(** The commands the shell runs are over the texts of its tokens. *)
Lemma nulterminate_strings buf c : Forall (fun x => x <> 0) buf -> Forall (tok_ok buf) (strings c) ->
  cmd_map (fun t => string_at (nulterminate c buf) t.1) c = cmd_map text c.
Proof.
  intros Hnz Hts. match goal with |- cmd_map ?g c = _ => set (f := g) end.
  assert (Hf : forall t, t ∈ strings c -> f t = text t) by (intros t Ht; unfold f; rewrite nulterminate_fold; by apply nul_strings). clearbody f. clear Hts Hnz.
  induction c as [argv|c IH file m fd|l IHl r IHr|l IHl r IHr|c IH]; cbn [cmd_map strings] in *.
  - f_equal. apply map_ext_in. intros t Ht. apply Hf. by apply list_elem_of_In.
  - rewrite IH, Hf; [done | apply elem_of_app; right; by left | intros t Ht; apply Hf, elem_of_app; by left].
  - rewrite IHl, IHr; [done | | ]; intros t Ht; apply Hf, elem_of_app; auto.
  - rewrite IHl, IHr; [done | | ]; intros t Ht; apply Hf, elem_of_app; auto.
  - by rewrite IH.
Qed.
(** The arguments [ws], and the redirections [rs] after them. *)
Lemma args_show : forall ws rs fuel argc s x, Forall word_ok ws -> Forall redir_ok rs -> (ws = [] -> rs = []) ->
  skip_ws s = skip_ws (show_words ws ++ show_redirs rs ++ x) -> follows (bytes "|)&;") x -> argc + Z.of_nat (length ws) < MAXARGS -> (length ws + length rs < fuel)%nat ->
  exists a, args fuel argc s = POk a (skip_ws x) /\ map text a.1 = ws /\ map redir_text a.2 = rs.
Proof.
  induction ws as [|w ws IH]; intros rs fuel argc s x Hws Hrs Hn E Hx Ha Hf; (destruct fuel as [|fuel]; [cbn in Hf; lia |]); cbn [args].
  - rewrite (Hn eq_refl) in *. cbn in E. unfold follows in Hx. unfold peek. rewrite E. destruct (skip_ws x) as [|c y] eqn:Ex.
    + exists ([], []). unfold gettoken. cbn. done.
    + apply in_set_elem in Hx. rewrite Hx. by exists ([], []).
  - apply Forall_cons in Hws as [Hw Hws]. unfold show_words in E. cbn [map concat] in E. rewrite <- !app_assoc in E. fold (show_words ws) in E. rewrite skip_ws_word in E by done.
    pose proof Hw as [Hne Hwf]. assert (Hcw : exists c w0, w = c :: w0) by (destruct w; [done | eauto]). destruct Hcw as (c & w0 & Ew). pose proof Hwf as Hwf'. rewrite Ew in Hwf'. apply Forall_cons in Hwf' as [[Hc _] _].
    set (y := show_words ws ++ show_redirs rs ++ x) in *. assert (Ez : c :: w0 ++ [32] ++ y = w ++ [32] ++ y) by (by rewrite Ew).
    rewrite (peek_in s (bytes "|)&;") c (w0 ++ [32] ++ y)) by congruence. rewrite Ez.
    assert (in_set (bytes "|)&;") c = false) as ->.
    { destruct (word_not_lexed c Hc) as [Hs _]. apply in_set_false. apply in_set_false in Hs. change (bytes "|)&;") with [124; 41; 38; 59].
      change (bytes "|();&<") with [124; 40; 41; 59; 38; 60] in Hs. rewrite !not_elem_of_cons in *. tauto. }
    destruct (gettoken_text (w ++ [32] ++ y) w y Hw) as (q & Gq & Tq); [by apply skip_ws_word |]. rewrite Gq. change (97 =? 0) with false. change (negb (97 =? 97)) with false. cbv iota.
    cbn [length] in Ha, Hf. destruct (Z.leb_spec MAXARGS (argc + 1)); [lia |].
    destruct (redirs_show (if decide (ws = []) then rs else []) fuel (skip_ws y) (if decide (ws = []) then x else y)) as (r' & Er & Mr).
    { by destruct (decide (ws = [])). }
    { rewrite skip_ws_idem. unfold y. destruct (decide (ws = [])) as [->|]; done. }
    { destruct (decide (ws = [])) as [->|Hwn].
      - unfold follows in Hx. destruct (skip_ws x) as [|c' z]; [done |]. change (bytes "|)&;") with [124; 41; 38; 59] in Hx. rewrite !elem_of_cons, elem_of_nil in Hx. lia.
      - destruct ws as [|w2 ws2]; [done |]. apply Forall_cons in Hws as [Hw2 _]. unfold y, show_words. cbn [map concat]. rewrite <- !app_assoc. rewrite skip_ws_word by done.
        destruct Hw2 as [Hn2 Hf2]. destruct w2 as [|c2 w2]; [done |]. apply Forall_cons in Hf2 as [[Hc2 _] _]. cbn [app]. destruct (word_not_lexed c2 Hc2) as [Hs H62].
        apply Z.eqb_neq in H62. split; [|done]. intros ->. done. }
    { destruct (decide (ws = [])); cbn [length]; lia. }
    rewrite Er. cbn [pbind].
    destruct (IH (if decide (ws = []) then [] else rs) fuel (argc + 1) (skip_ws (if decide (ws = []) then x else y)) x Hws) as (a & Ea & M1 & M2); try done.
    { by destruct (decide (ws = [])). }
    { intros ->. by rewrite decide_True. }
    { rewrite skip_ws_idem. unfold y. destruct (decide (ws = [])) as [->|]; done. }
    { lia. }
    { destruct (decide (ws = [])); cbn [length]; lia. }
    rewrite Ea. cbn [pbind]. eexists. split; [reflexivity |]. cbn [fst snd map]. rewrite map_app, Tq, M1, M2, Mr. split; [done |]. destruct (decide (ws = [])); [by rewrite app_nil_r | done].
Qed.

(** ** The levels of the grammar *)

(** [p] reads back [c] printed at level [lvl], up to what may follow it. *)
Definition reads (p : nat -> list Z -> pres (cmd tok)) (k lvl : nat) (set : list Z) (c : cmd (list Z)) : Prop :=
  cmd_ok c -> forall fuel s x, skip_ws s = skip_ws (show lvl c ++ x) -> follows set x -> (4 * length s + k < fuel)%nat ->
  exists c', p fuel s = POk c' (skip_ws x) /\ cmd_map text c' = c.

Definition reads_line := reads parseline 3 0 (bytes ")").
Definition reads_pipe := reads parsepipe 2 2 (bytes ")&;").
Definition reads_exec := reads parseexec 1 3 (bytes "|)&;").

(** Before a [;]: the pipeline, and the [&]s after it. *)
Definition reads_back (c : cmd (list Z)) : Prop :=
  cmd_ok c -> forall fuel s x, skip_ws s = skip_ws (show 1 c ++ x) -> follows (bytes ")&;") x -> (4 * length s + 2 < fuel)%nat ->
  exists c1 s1 c', parsepipe fuel s = POk c1 s1 /\ cmd_map text c' = c /\
    forall g, (length s1 < g)%nat -> exists g', (length (skip_ws x) < g')%nat /\ backs g c1 s1 = backs g' c' (skip_ws x).

Lemma follows_in set s c x : skip_ws s = c :: x -> c ∈ set -> follows set s.
Proof. intros E H. unfold follows. by rewrite E. Qed.

Lemma follows_sub set set' s : (forall c, c ∈ set -> c ∈ set') -> follows set s -> follows set' s.
Proof. unfold follows. destruct (skip_ws s); auto. Qed.

(** [peek] for a symbol that cannot follow. *)
Lemma peek_follows set toks s : follows set s -> (forall c, c ∈ set -> c ∉ toks) -> peek s toks = (false, skip_ws s).
Proof.
  unfold follows, peek. intros Hf Hd. destruct (skip_ws s) as [|c x]; [done |]. by rewrite (proj2 (in_set_false _ _) (Hd c Hf)).
Qed.

(** Inclusion and disjointness of sets of symbols; membership of one. *)
Ltac sets := let c := fresh "c" in intros c; cbn -[Z.of_N]; rewrite ?elem_of_cons, ?elem_of_nil; cbn; lia.
Ltac inset := apply in_set_elem; reflexivity.

Lemma skip_shorter s y c : skip_ws s = c :: y -> (length y < length s)%nat.
Proof. intros E. pose proof (skip_ws_length s). rewrite E in H. cbn in H. lia. Qed.

Lemma len_after s y c x : skip_ws s = c :: y -> x = skip_ws y -> (length x < length s)%nat.
Proof. intros E ->. pose proof (skip_shorter s y c E). pose proof (skip_ws_length y). lia. Qed.

(** The symbol [c], peeked at and read. *)
Lemma read_sym s c y toks : skip_ws s = c :: y -> c ∈ toks -> c ∈ bytes "|();&<" -> exists q, peek s toks = (true, c :: y) /\ gettoken (c :: y) = (c, q, skip_ws y).
Proof.
  intros E H1 H2. assert (Hc : skip_ws (c :: y) = c :: y) by (rewrite <- E; apply skip_ws_idem). destruct (gettoken_sym (c :: y) c y Hc H2) as [q Hq]. exists q.
  rewrite (peek_in s toks c y E). apply in_set_elem in H1. by rewrite H1.
Qed.

Lemma sym_skip c y : c ∈ bytes "|();&<" -> skip_ws (c :: y) = c :: y.
Proof.
  intros H. apply skip_ws_sym. apply in_set_elem in H. apply in_set_elem. rewrite symbol_cases, H. done.
Qed.

Lemma good_length {A} n (m : pres A) a s : good n m -> m = POk a s -> (length s <= n)%nat.
Proof. intros H ->. exact H. Qed.

Lemma pipe_of_exec c : (forall l r, c <> PIPE l r) -> reads_exec c -> reads_pipe c.
Proof.
  intros Hnp He Hok fuel s x E Hx Hf. destruct fuel as [|fuel]; [lia |]. cbn [parsepipe].
  assert (Es : show 2 c = show 3 c) by (destruct c; try done; by edestruct Hnp). rewrite Es in E.
  destruct (He Hok fuel s x E) as (c' & Ep & Et); [eapply follows_sub; [|exact Hx]; sets | lia |]. rewrite Ep. cbn [pbind].
  assert (Hx' : follows (bytes ")&;") (skip_ws x)) by (unfold follows in *; by rewrite skip_ws_idem).
  rewrite (peek_follows _ _ _ Hx') by sets.
  rewrite skip_ws_idem. by exists c'.
Qed.

Lemma follows_skip set x : follows set x -> follows set (skip_ws x).
Proof. unfold follows. by rewrite skip_ws_idem. Qed.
------------------------------------------------------------------------
> _Problem statement_
From the listing above, work out how many lines hold "split". The answer is the number and nothing more.

> _Response to this exercise_
2